In a statement, Trump noted Perdue “embraced polices under which Georgia farmers have thrived,” and Perdue would bring that same level of success to USDA. “Perdue is deeply in touch with the concerns of American farmers and will fight for their prosperity,” the transition team stated.
“Sonny Perdue is going to accomplish great things as Secretary of Agriculture,” Trump said. “From growing up on a farm to being governor of a big agriculture state, he has spent his whole life understanding and solving the challenges our farmers face, and he is going to deliver big results for all Americans who earn their living off the land.”
Perdue, 70, fills out the final cabinet position just one day before Trump’s inauguration. Perdue was governor of Georgia from 2003 to 2011, but he also has a long history in the grain and feed industry as a founding partner for AGrow Star, a grain business with 11 elevator locations across Georgia and South Carolina. AGrow Star grew out a grain and fertilizer business Perdue’s family built that later bought and merged with a group of grain elevators in 2000 that had been called Milner Grain.

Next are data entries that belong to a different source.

(** C25: [Copy] returns, on every value that ends and whose maps have basic keys, a copy
    down to its last pointer or to a value that copies itself: it leaves the original's
    memory as it was, everything of the copy is at new addresses, and so it stays the
    same whatever is written to the original later. On a value that does not end, a
    cycle of any length through pointers, interfaces, structs, slices or maps, it never
    returns a copy. A value with a method [DeepCopy] is what that method answers, and
    arrays are not copied but for their elements' pointers, which stay those of the
    original. *)
Theorem Copy_deep h n v :
  (finite h n v → ∃ h' v', Copy DeepCopy n (Some v) h = (h', Ret (Some v')) ∧ h ⊆ h' ∧
     ∀ h'', (∀ l, l ∉ dom h → h'' !! l = h' !! l) → copied h h'' n v v') ∧
  (∀ P, endless h P → P v → ∀ fuel r, (Copy DeepCopy fuel (Some v) h).2 ≠ Ret r) ∧
  (∀ m h' v', copier DeepCopy v = Some m → m h = (h', Ret v') →
     Copy DeepCopy (S n) (Some v) h = (h', Ret (Some v'))) ∧
  (∀ vs, DeepCopy (VArray vs) = None →
     Copy DeepCopy (S n) (Some (VArray vs)) h = (h, Ret (Some (VArray vs)))).
Proof.
  split; [|split; [|split]].
  - intros Hf. destruct (copyRecursive_copies n v h Hf h) as (h' & v' & E & Hs & Hc); [done|].
    exists h', v'. split; [unfold Copy; by rewrite (bind_Ret _ _ _ _ _ E)|]. split; [done|].
    intros h'' Hh. eapply copied_mono; [|exact Hc]. intros l Hl _. by apply Hh.
  - intros P He Hv fuel r. unfold Copy. by apply fails_bind, (endless_fails h P).
  - intros m h' v' Hm E. unfold Copy. rewrite (bind_Ret _ _ h h' v'); [done|]. cbn [copyRecursive]. by rewrite Hm.
  - intros vs Hvs. unfold Copy. rewrite (bind_Ret _ _ h h (VArray vs)); [done|].
    cbn [copyRecursive copier]. by rewrite Hvs.
Qed.
End deep.

(** The master's nodes: a map of pointers to structs with slices and maps. *)
Definition nodes_memory : heap :=
  <[0 := OMap [(VBasic (BString "10.0.0.5:7001"), VPtr (Some 1))]]>
  (<[1 := OVal (VStruct [(true, VTime 5); (true, VBasic (BString "10.0.0.5:7001")); (true, VSlice (Some (2, 0, 1, 2)));
                         (true, VMap (Some 3)); (false, VBasic (BInt 9))])]>
  (<[2 := OArr [VBasic (BString "gate"); VBasic (BString "")]]>
  (<[3 := OMap [(VBasic (BString "netAddr"), VIface (Some (VBasic (BString "gate:5555"))))]]> ∅))).

(** Two structs that point to one another. *)
Definition ring_memory : heap :=
  <[0 := OVal (VStruct [(true, VPtr (Some 1))])]> (<[1 := OVal (VStruct [(true, VIface (Some (VPtr (Some 0))))])]> ∅).
Definition on_ring (v : value) : Prop :=
  v ∈ [VPtr (Some 0); VStruct [(true, VPtr (Some 1))]; VPtr (Some 1);
       VStruct [(true, VIface (Some (VPtr (Some 0))))]; VIface (Some (VPtr (Some 0)))].
Definition no_copier : value → option (prog heap value) := λ _, None.

Lemma ring_endless : endless no_copier ring_memory on_ring.
Proof.
  intros v Hv. unfold on_ring in *. rewrite !elem_of_cons, elem_of_nil in Hv.
  destruct_or! Hv; try done; subst; (split; [done|]).
  - exists (VStruct [(true, VPtr (Some 1))]). split; [by apply child_ptr|]. by right; left.
  - exists (VPtr (Some 1)). split; [apply child_field; by left|]. do 2 right. by left.
  - exists (VStruct [(true, VIface (Some (VPtr (Some 0))))]). split; [by apply child_ptr|]. do 3 right. by left.
  - exists (VIface (Some (VPtr (Some 0)))). split; [apply child_field; by left|]. do 4 right. by left.
  - exists (VPtr (Some 0)). split; [apply child_iface|]. by left.
Qed.
(* ===== verification/Md5.v ===== *)
(** * crypto/md5, encoding/hex

    The digest that hCommon uses (RFC 1321), on lists of bytes given as numbers below
    256, with test vectors. *)
From Stdlib Require Import Ascii.
From S2P Require Import Prelude.
Local Open Scope Z_scope.

(** [[]byte(s)] *)
Fixpoint bytes_of (s : string) : list Z :=
  match s with
  | EmptyString => []
  | String c s => Z.of_nat (nat_of_ascii c) :: bytes_of s
  end.

(** 32-bit arithmetic. *)
Definition add32 (a b : Z) : Z := uint32 (a + b).
Definition not32 (a : Z) : Z := Z.lxor a 4294967295.
Definition rotl32 (a s : Z) : Z := Z.lor (uint32 (Z.shiftl a s)) (Z.shiftr a (32 - s)).

(** The constants floor(2^32 * |sin(i+1)|) and the rotations. *)
Definition md5_T : list Z :=
  [3614090360; 3905402710; 606105819; 3250441966; 4118548399; 1200080426;
   2821735955; 4249261313; 1770035416; 2336552879; 4294925233; 2304563134;
   1804603682; 4254626195; 2792965006; 1236535329; 4129170786; 3225465664;
   643717713; 3921069994; 3593408605; 38016083; 3634488961; 3889429448;
   568446438; 3275163606; 4107603335; 1163531501; 2850285829; 4243563512;
   1735328473; 2368359562; 4294588738; 2272392833; 1839030562; 4259657740;
   2763975236; 1272893353; 4139469664; 3200236656; 681279174; 3936430074;
   3572445317; 76029189; 3654602809; 3873151461; 530742520; 3299628645;
   4096336452; 1126891415; 2878612391; 4237533241; 1700485571; 2399980690;
   4293915773; 2240044497; 1873313359; 4264355552; 2734768916; 1309151649;
   4149444226; 3174756917; 718787259; 3951481745].
Definition md5_S (i : nat) : Z :=
  nth (i `mod` 4) (nth (i / 16) [[7; 12; 17; 22]; [5; 9; 14; 20]; [4; 11; 16; 23]; [6; 10; 15; 21]] []) 0.

(** A little-endian word of four bytes, and back. *)
Definition le_word (b : list Z) : Z :=
  match b with
  | [a; b; c; d] => Z.lor (Z.lor a (Z.shiftl b 8)) (Z.lor (Z.shiftl c 16) (Z.shiftl d 24))
  | _ => 0
  end.
Definition le_bytes (n : nat) (w : Z) : list Z :=
  (λ i, Z.land (Z.shiftr w (8 * Z.of_nat i)) 255) <$> seq 0 n.

Fixpoint chunks (fuel n : nat) (l : list Z) : list (list Z) :=
  match fuel, l with
  | S fuel, _ :: _ => take n l :: chunks fuel n (drop n l)
  | _, _ => []
  end.

(** One 1 bit, zeros, and the length in bits: a multiple of 64 bytes. *)
Definition md5_pad (msg : list Z) : list Z :=
  let n := length msg in
  msg ++ 128 :: replicate ((119 - n `mod` 64) `mod` 64) 0 ++ le_bytes 8 (uint64 (8 * Z.of_nat n)).

Definition md5_round (m : list Z) (st : Z * Z * Z * Z) (i : nat) : Z * Z * Z * Z :=
  let '(a, b, c, d) := st in
  let '(f, g) :=
    (if (i <? 16)%nat then (Z.lor (Z.land b c) (Z.land (not32 b) d), i)
     else if (i <? 32)%nat then (Z.lor (Z.land d b) (Z.land (not32 d) c), (5 * i + 1) `mod` 16)
     else if (i <? 48)%nat then (Z.lxor b (Z.lxor c d), (3 * i + 5) `mod` 16)
     else (Z.lxor c (Z.lor b (not32 d)), (7 * i) `mod` 16))%nat in
  let f := add32 (add32 f a) (add32 (nth i md5_T 0) (nth g m 0)) in
  (d, add32 b (rotl32 f (md5_S i)), b, c).

Definition md5_block (st : Z * Z * Z * Z) (block : list Z) : Z * Z * Z * Z :=
  let m := le_word <$> chunks 16 4 block in
  let '(a0, b0, c0, d0) := st in
  let '(a, b, c, d) := foldl (md5_round m) st (seq 0 64) in
  (add32 a0 a, add32 b0 b, add32 c0 c, add32 d0 d).

(** [md5.New(); Write; Sum(nil)] *)
Definition md5_sum (msg : list Z) : list Z :=
  let padded := md5_pad msg in
  let '(a, b, c, d) := foldl md5_block (1732584193, 4023233417, 2562383102, 271733878)
                         (chunks (length padded) 64 padded) in
  le_bytes 4 a ++ le_bytes 4 b ++ le_bytes 4 c ++ le_bytes 4 d.

(** [hex.EncodeToString] *)
Definition hex_digit (n : Z) : ascii := ascii_of_nat (Z.to_nat (if decide (n < 10) then 48 + n else 87 + n)).
Fixpoint hex (l : list Z) : string :=
  match l with
  | [] => EmptyString
  | b :: l => String (hex_digit (Z.shiftr b 4)) (String (hex_digit (Z.land b 15)) (hex l))
  end.

(** hCommon/utils.go *)
Definition MD5 (str : string) : string := hex (md5_sum (bytes_of str)).

Example md5_empty : MD5 "" = "d41d8cd98f00b204e9800998ecf8427e".
Proof. vm_compute. reflexivity. Qed.
Example md5_abc : MD5 "abc" = "900150983cd24fb0d6963f7d28e17f72".
Proof. vm_compute. reflexivity. Qed.
Example md5_two_blocks :
  MD5 "12345678901234567890123456789012345678901234567890123456789012345678901234567890" =
    "57edf4a22be3c955ac49da2e2107b67a".
Proof. vm_compute. reflexivity. Qed.

Lemma md5_sum_length msg : length (md5_sum msg) = 16%nat.
Proof. unfold md5_sum. destruct (foldl _ _ _) as [[[a b] c] d]. by rewrite !length_app. Qed.
(* ===== verification/Mongo.v ===== *)
(** * Mongo: the document database (hDataBase/mongo/dboperate.go)

    The driver (mgo) is a parameter that answers each call it is given, may keep
    any state of its own and may panic; the operations of [DbOperate] are
    programs over the object, the maps they make and the trace of what they ask
    of the driver. The trace names every copy and everything that is made from one
    (collections, queries, iterators, bulks, files). Theorems: every operation works on a
    copy of the session that it gives back, and uses the copy and what was made from it
    only before that; none touches the driver without a session. *)
From S2P Require Import Prelude.
From stdpp Require Import pretty.

(** What an [interface{}] holds where this file looks at it; a [bson.M] is given
    by its entries. *)
Inductive val :=
| VNil
| VInt64 (z : Z)
| VStr (s : string)
| VM (m : list (string * val))
| VOther (k : positive).
Abbreviation bsonM := (list (string * val)).

Fixpoint bson_get (m : bsonM) (k : string) : option val :=
  match m with
  | [] => None
  | (k', v) :: m => if decide (k' = k) then Some v else bson_get m k
  end.

Inductive error :=
| MONGODB_SESSION_NIL_ERR
| MONGODB_DBFINDALL_ERR
| MONGODB_OPENGRIDFILE_ERR
| MONGODB_READGRIDFILE_ERR
| MONGODB_CREATEGRIDFILE_ERR
| ErrNotFound
| OtherErr (msg : string).
#[global] Instance error_eq_dec : EqDecision error.
Proof. solve_decision. Defined.
Definition Error (e : error) : string :=
  match e with
  | MONGODB_SESSION_NIL_ERR => "DbOperate session nil."
  | MONGODB_DBFINDALL_ERR => "DBFindAll failed,q is nil!"
  | MONGODB_OPENGRIDFILE_ERR => "OpenGridFile failed!"
  | MONGODB_READGRIDFILE_ERR => "ReadGridFile failed!"
  | MONGODB_CREATEGRIDFILE_ERR => "CreateGridFile is nil"
  | ErrNotFound => "not found"
  | OtherErr msg => msg
  end.

(** [DbCfg] *)
Record DbCfg := mkDbCfg {
  DbHost : string; DbPort : Z; DbName : string; DbUser : string; DbPass : string }.
Definition NewDbCfg (host : string) (port : Z) (name user pass : string) : DbCfg :=
  mkDbCfg host port name user pass.
Definition DbCfg_String (this : DbCfg) : string :=
  if decide (DbUser this = "" ∨ DbPass this = "")
  then "mongodb://" +:+ DbHost this +:+ ":" +:+ pretty (DbPort this) +:+ "/" +:+ DbName this
  else "mongodb://" +:+ DbUser this +:+ ":" +:+ DbPass this +:+ "@" +:+ DbHost this +:+ ":"
       +:+ pretty (DbPort this) +:+ "/" +:+ DbName this.

Inductive mode := Strong | Monotonic.
#[global] Instance mode_eq_dec : EqDecision mode.
Proof. solve_decision. Defined.

(** ** The driver

    Sessions, queries, cursors, bulks and files are the driver's, and known by a
    number; a query, cursor, bulk or file is kept with the session it was got from. A
    call is indexed by the type of its answer. *)
Record handle := mkHandle { h_session : nat; h_id : nat }.
Record ChangeInfo := mkChangeInfo { ci_Updated : Z; ci_Removed : Z }.

Inductive mgo_call : Type → Type :=
| CDial (url : string) (timeout : Z) : mgo_call (result error nat)
| CCopy (s : nat) : mgo_call nat
| CClose (s : nat) : mgo_call unit
| CLogout (s : nat) : mgo_call unit
| CSetPoolLimit (s : nat) (limit : Z) : mgo_call unit
| CRefresh (s : option nat) : mgo_call unit
| CSetMode (s : option nat) (m : mode) (refresh : bool) : mgo_call unit
| CInsert (s : nat) (coll : string) (docs : list val) : mgo_call (option error)
| CUpdate (s : nat) (coll : string) (cond change : val) : mgo_call (option error)
| CUpsert (s : nat) (coll : string) (cond change : val) : mgo_call (option error)
| CRemove (s : nat) (coll : string) (cond : val) : mgo_call (option error)
| CRemoveAll (s : nat) (coll : string) (cond : val) : mgo_call (option ChangeInfo * option error)
| CFind (s : nat) (coll : string) (cond : val) : mgo_call (option nat)
| CSortLimit (q : handle) (field : string) (limit : Z) : mgo_call (option nat)
| COneMap (q : option handle) : mgo_call (result error bsonM)
| COneInto (q : option handle) (value : val) : mgo_call (option error)
| CAllInto (q : option handle) (all : val) : mgo_call (option error)
| CApply (q : option handle) (change val : val) : mgo_call (option error)
| CIter (q : option handle) : mgo_call nat
| CNextMap (it : handle) : mgo_call (option bsonM)
| CBulk (s : nat) (coll : string) : mgo_call nat
| CBulkInsert (b : handle) (docs : list val) : mgo_call unit
| CBulkUpdate (b : handle) (selector update : val) : mgo_call unit
| CBulkUpsert (b : handle) (selector update : val) : mgo_call unit
| CBulkRun (b : handle) : mgo_call (option error)
| CGfsOpen (s : nat) (coll filename : string) : mgo_call (option nat * option error)
| CGfsCreate (s : nat) (coll filename : string) : mgo_call (option nat * option error)
| CGfsFilesFind (s : nat) (coll : string) (cond : val) : mgo_call (option nat)
| CGfsRemoveId (s : nat) (coll : string) (id : val) : mgo_call (option error)
| CGfsRemove (s : nat) (coll filename : string) : mgo_call (option error)
| CFileSize (f : handle) : mgo_call Z
| CFileRead (f : handle) (len : Z) : mgo_call (list Byte.byte * option error)
| CFileWrite (f : handle) (data : list Byte.byte) : mgo_call (option error)
| CFileId (f : handle) : mgo_call val
| CFileClose (f : handle) : mgo_call unit
| CNextId (it : handle) : mgo_call (option val).
(* ===== verification/SyncQueue.v ===== *)
(** * hCommon: the synchronous queue

    syncQueue.go.  Goroutines that find the queue empty wait on a condition variable;
    [Signal] wakes the one that has waited longest, which looks again once it has the
    lock.  What runs under the lock is one step. *)
From S2P Require Import Prelude.

(** gopkg.in/eapache/queue.v1, which is not part of the repository: a queue adds at one
    end and removes at the other; [Peek] and [Remove] are only called on a queue whose
    length is not zero. *)
Class EapacheQueue (Q V : Type) := {
  queue_New : Q;
  queue_Add : V → Q → Q;
  queue_Length : Q → nat;
  queue_Peek : Q → option V;
  queue_Remove : Q → Q;
  queue_items : Q → list V }.

Class EapacheQueueLaws (Q V : Type) `{EapacheQueue Q V} := {
  items_New : queue_items queue_New = [];
  items_Add v b : queue_items (queue_Add v b) = queue_items b ++ [v];
  items_Length b : queue_Length b = length (queue_items b);
  items_Peek b : queue_Length b ≠ 0 → queue_Peek b = head (queue_items b);
  items_Remove b : queue_Length b ≠ 0 → queue_items (queue_Remove b) = tail (queue_items b) }.

Section queue.
Context {Q V : Type} `{EapacheQueueLaws Q V}.

(** [waiting] are the goroutines in [Wait], [woken] those that have been signalled and
    have not yet looked again, [popped] what [Pop] has returned to whom. *)
Record SyncQueue := mkQueue {
  buffer : Q;
  closed : bool;
  waiting : list positive;
  woken : list positive;
  popped : list (positive * option V) }.

Definition NewSyncQueue : SyncQueue := mkQueue queue_New false [] [] [].
Definition with_buffer (b : Q) (q : SyncQueue) : SyncQueue :=
  mkQueue b (closed q) (waiting q) (woken q) (popped q).
Definition Len (q : SyncQueue) : nat := queue_Length (buffer q).

(** The loop of [Pop] and what comes after it, for a goroutine [t] that has the lock. *)
Definition Pop_look (t : positive) (q : SyncQueue) : SyncQueue :=
  if (Len q =? 0) && negb (closed q)
  then mkQueue (buffer q) (closed q) (waiting q ++ [t]) (woken q) (popped q)
  else if 0 <? Len q
  then mkQueue (queue_Remove (buffer q)) (closed q) (waiting q) (woken q)
         (popped q ++ [(t, queue_Peek (buffer q))])
  else mkQueue (buffer q) (closed q) (waiting q) (woken q) (popped q ++ [(t, None)]).
(** A goroutine calls [Pop]; one that was woken looks again. *)
Definition Pop (t : positive) (q : SyncQueue) : SyncQueue := Pop_look t q.
Definition Pop_again (t : positive) (q : SyncQueue) : option SyncQueue :=
  rest ← remove_first (t =.) (woken q);
  Some (Pop_look t (mkQueue (buffer q) (closed q) (waiting q) rest (popped q))).

(** [popable.Signal()] *)
Definition Signal (q : SyncQueue) : SyncQueue :=
  match waiting q with
  | [] => q
  | t :: rest => mkQueue (buffer q) (closed q) rest (woken q ++ [t]) (popped q)
  end.

Definition Push (v : V) (q : SyncQueue) : SyncQueue :=
  if closed q then q else Signal (with_buffer (queue_Add v (buffer q)) q).
Definition Close (q : SyncQueue) : SyncQueue :=
  if closed q then q else Signal (mkQueue (buffer q) true (waiting q) (woken q) (popped q)).

Definition Peak (q : SyncQueue) : option V * bool :=
  if 0 <? Len q then (queue_Peek (buffer q), true) else (None, closed q).
Definition Remove (q : SyncQueue) : SyncQueue * bool :=
  if 0 <? Len q then (with_buffer (queue_Remove (buffer q)) q, true) else (q, closed q).
Definition TryPop (q : SyncQueue) : SyncQueue * (option V * bool) :=
  if 0 <? Len q
  then (with_buffer (queue_Remove (buffer q)) q, (queue_Peek (buffer q), true))
  else (q, (None, closed q)).

Inductive queue_step : SyncQueue → SyncQueue → Prop :=
| q_pop t q : t ∉ waiting q → t ∉ woken q → queue_step q (Pop t q)
| q_again t q q' : Pop_again t q = Some q' → queue_step q q'
| q_push v q : queue_step q (Push v q)
| q_close q : queue_step q (Close q)
| q_remove q : queue_step q (Remove q).1
| q_trypop q : queue_step q (TryPop q).1.

(** Items and sleepers: while somebody waits, every item has a goroutine on its way. *)
Definition no_lost_wakeup (q : SyncQueue) : Prop :=
  waiting q ≠ [] → Len q ≤ length (woken q).

(** ** The length under the operations *)
Lemma Length_Remove b : queue_Length (queue_Remove b) = pred (queue_Length b) ∨ queue_Length b = 0.
Proof.
  destruct (decide (queue_Length b = 0)) as [|Hn]; [by right|]. left.
  rewrite !items_Length, items_Remove by done. by destruct (queue_items b).
Qed.
Lemma Length_Add v b : queue_Length (queue_Add v b) = S (queue_Length b).
Proof. rewrite !items_Length, items_Add, length_app. simpl. lia. Qed.

Lemma remove_first_length (t : positive) l l' :
  remove_first (t =.) l = Some l' → length l = S (length l').
Proof. intros Hr%remove_first_eq_Permutation. by apply Permutation_length in Hr. Qed.

(** A goroutine that looks either takes an item, or finds none (and may go to sleep). *)
Lemma Pop_look_length t q : Len (Pop_look t q) = pred (Len q).
Proof.
  unfold Pop_look. destruct (Nat.eqb_spec (Len q) 0) as [E|E]; simpl.
  - rewrite E. by destruct (closed q); simpl; rewrite ?E.
  - destruct (Nat.ltb_spec 0 (Len q)) as [_|]; [|lia]. unfold Len in *. simpl.
    by destruct (Length_Remove (buffer q)).
Qed.
Lemma Pop_look_waiting t q : waiting (Pop_look t q) ≠ [] → Len q = 0 ∨ waiting q ≠ [].
Proof.
  unfold Pop_look. destruct (Nat.eqb_spec (Len q) 0); [by left|]. simpl.
  destruct (0 <? Len q); by right.
Qed.
Lemma Pop_look_woken t q : woken (Pop_look t q) = woken q.
Proof. unfold Pop_look. by repeat case_match. Qed.

(** What a goroutine takes is what was added first. *)
Lemma Pop_look_first t q v rest :
  queue_items (buffer q) = v :: rest →
  queue_items (buffer (Pop_look t q)) = rest ∧
  popped (Pop_look t q) = popped q ++ [(t, Some v)].
Proof.
  intros E. assert (Len q ≠ 0) as Hn by (unfold Len; by rewrite items_Length, E).
  unfold Pop_look. destruct (Nat.eqb_spec (Len q) 0) as [|_]; [done|]. simpl.
  destruct (Nat.ltb_spec 0 (Len q)); [|lia]. simpl.
  by rewrite items_Remove, items_Peek, E by done.
Qed.

Lemma Signal_wakeup q :
  (waiting q ≠ [] → Len q ≤ S (length (woken q))) → no_lost_wakeup (Signal q).
Proof.
  unfold no_lost_wakeup, Signal, Len. intros Hq.
  destruct (waiting q) eqn:E; simpl; rewrite ?E; [done|].
  intros _. rewrite length_app. simpl. specialize (Hq ltac:(done)). lia.
Qed.

Lemma queue_step_wakeup q q' : queue_step q q' → no_lost_wakeup q → no_lost_wakeup q'.
Proof.
  intros Hs Hq. destruct Hs as [t q _ _|t q q' E|v q|q|q|q]; unfold no_lost_wakeup in *.
  - intros Hw. unfold Pop in *. rewrite Pop_look_length, Pop_look_woken.
    destruct (Pop_look_waiting _ _ Hw) as [->|Hw']; [simpl; lia|]. specialize (Hq Hw'). lia.
  - unfold Pop_again in E. destruct (remove_first _ _) as [rest|] eqn:Er; simplify_eq/=.
    apply remove_first_length in Er. intros Hw. rewrite Pop_look_length, Pop_look_woken.
    destruct (Pop_look_waiting _ _ Hw) as [->|Hw']; simpl in *; [lia|]. specialize (Hq Hw').
    unfold Len in *. simpl. lia.
  - unfold Push. destruct (closed q); [done|]. apply Signal_wakeup.
    unfold Len. simpl. rewrite Length_Add. intros Hw. specialize (Hq Hw). unfold Len in Hq. lia.
  - unfold Close. destruct (closed q); [done|]. apply Signal_wakeup.
    intros Hw. specialize (Hq Hw). unfold Len in *. simpl in *. lia.
  - unfold Remove. destruct (Nat.ltb_spec 0 (Len q)); [|done]. intros Hw. specialize (Hq Hw).
    pose proof (Length_Remove (buffer q)). unfold Len in *. simpl in *. lia.
  - unfold TryPop. destruct (Nat.ltb_spec 0 (Len q)); [|done]. intros Hw. specialize (Hq Hw).
    pose proof (Length_Remove (buffer q)). unfold Len in *. simpl in *. lia.
Qed.

(** A closed queue: nobody that waits is ever woken. *)
Lemma closed_sleepers_stay a b :
  rtc queue_step a b → closed a = true →
  closed b = true ∧ ∀ t, t ∈ waiting a → t ∈ waiting b.
Proof.
  intros Hab. induction Hab as [|a1 a2 a3 Hs _ IH]; [done|]. intros Hc.
  assert (closed a2 = true ∧ waiting a2 = waiting a1) as [Hc2 H2].
  { destruct Hs as [t q _ _|t q q' E|v q|q|q|q].
    - unfold Pop, Pop_look. rewrite Hc, andb_false_r. by destruct (0 <? Len q).
    - unfold Pop_again in E. destruct (remove_first _ _); simplify_eq/=.
      unfold Pop_look. simpl. rewrite Hc, andb_false_r. by case_match.
    - unfold Push. by rewrite Hc.
    - unfold Close. by rewrite Hc.
    - unfold Remove. by destruct (0 <? Len q).
    - unfold TryPop. by destruct (0 <? Len q). }
  rewrite <- H2. auto.
Qed.

(** No wake-up of an open queue is lost: whenever a goroutine waits, at least as many
    goroutines that have been woken are about to look as there are items, however
    others take items in between.  [Close], though, wakes one goroutine only: another
    one that was waiting stays there whatever happens afterwards. *)
Theorem queue_wakeups q :
  rtc queue_step NewSyncQueue q →
  no_lost_wakeup q ∧
  ∀ t1 t2 rest q', closed q = false → waiting q = t1 :: t2 :: rest →
    rtc queue_step (Close q) q' → ∀ t, t ∈ t2 :: rest → t ∈ waiting q'.
Proof.
  intros Hr. split.
  - assert (no_lost_wakeup NewSyncQueue) as Hnew by (by intros Hw). revert Hnew.
    induction Hr as [|q1 q2 q3 Hs _ IH]; eauto using queue_step_wakeup.
  - intros t1 t2 rest q' Hc Hw Hr'. unfold Close, Signal in Hr'.
    rewrite Hc in Hr'. simpl in Hr'. rewrite Hw in Hr'.
    destruct (closed_sleepers_stay _ _ Hr' eq_refl) as [_ Hin]. auto.
Qed.
End queue.
Arguments SyncQueue Q V : clear implicits.

(** ** Witness *)
#[local] Instance list_queue : EapacheQueue (list nat) nat :=
  {| queue_New := []; queue_Add v b := b ++ [v]; queue_Length := length;
     queue_Peek := head; queue_Remove := tail; queue_items b := b |}.
#[local] Instance list_queue_laws : EapacheQueueLaws (list nat) nat.
Proof. by split. Qed.

Definition two_sleepers : SyncQueue (list nat) nat := Pop 2 (Pop 1 NewSyncQueue).

Lemma two_sleepers_reached : rtc queue_step NewSyncQueue two_sleepers.
Proof.
  eapply rtc_l; [apply (q_pop 1); apply not_elem_of_nil|].
  apply rtc_once. apply (q_pop 2); vm_compute; [|apply not_elem_of_nil].
  intros Ht%list_elem_of_singleton. discriminate Ht.
Qed.

Lemma queue_wakeups_witness :
  waiting two_sleepers = [1; 2]%positive ∧ 2%positive ∈ waiting (Close two_sleepers).
Proof.
  split; [reflexivity|].
  destruct (queue_wakeups two_sleepers two_sleepers_reached) as [_ Hc].
  apply (Hc 1%positive 2%positive [] (Close two_sleepers) eq_refl eq_refl (rtc_refl _ _)).
  by left.
Defined.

“I am proud and honored to be joining President-elect Trump’s administration as his Secretary of Agriculture,” Perdue said. “Beginning as a simple Georgia farm boy, making sure Americans who make their livelihood in the agriculture industry are thriving is near and dear to my heart, and I’m going to champion the concerns of American agriculture and work tirelessly to solve the issues facing our farm families in this new role.”
Even before the official announcement, several major agricultural groups praised the announcement. Zippy Duvall, president of the American Farm Bureau Federation and a Georgia farmer, stated that Perdue’s nomination “is welcome news to the nation’s farmers and ranchers” and would provide a strong voice for agriculture.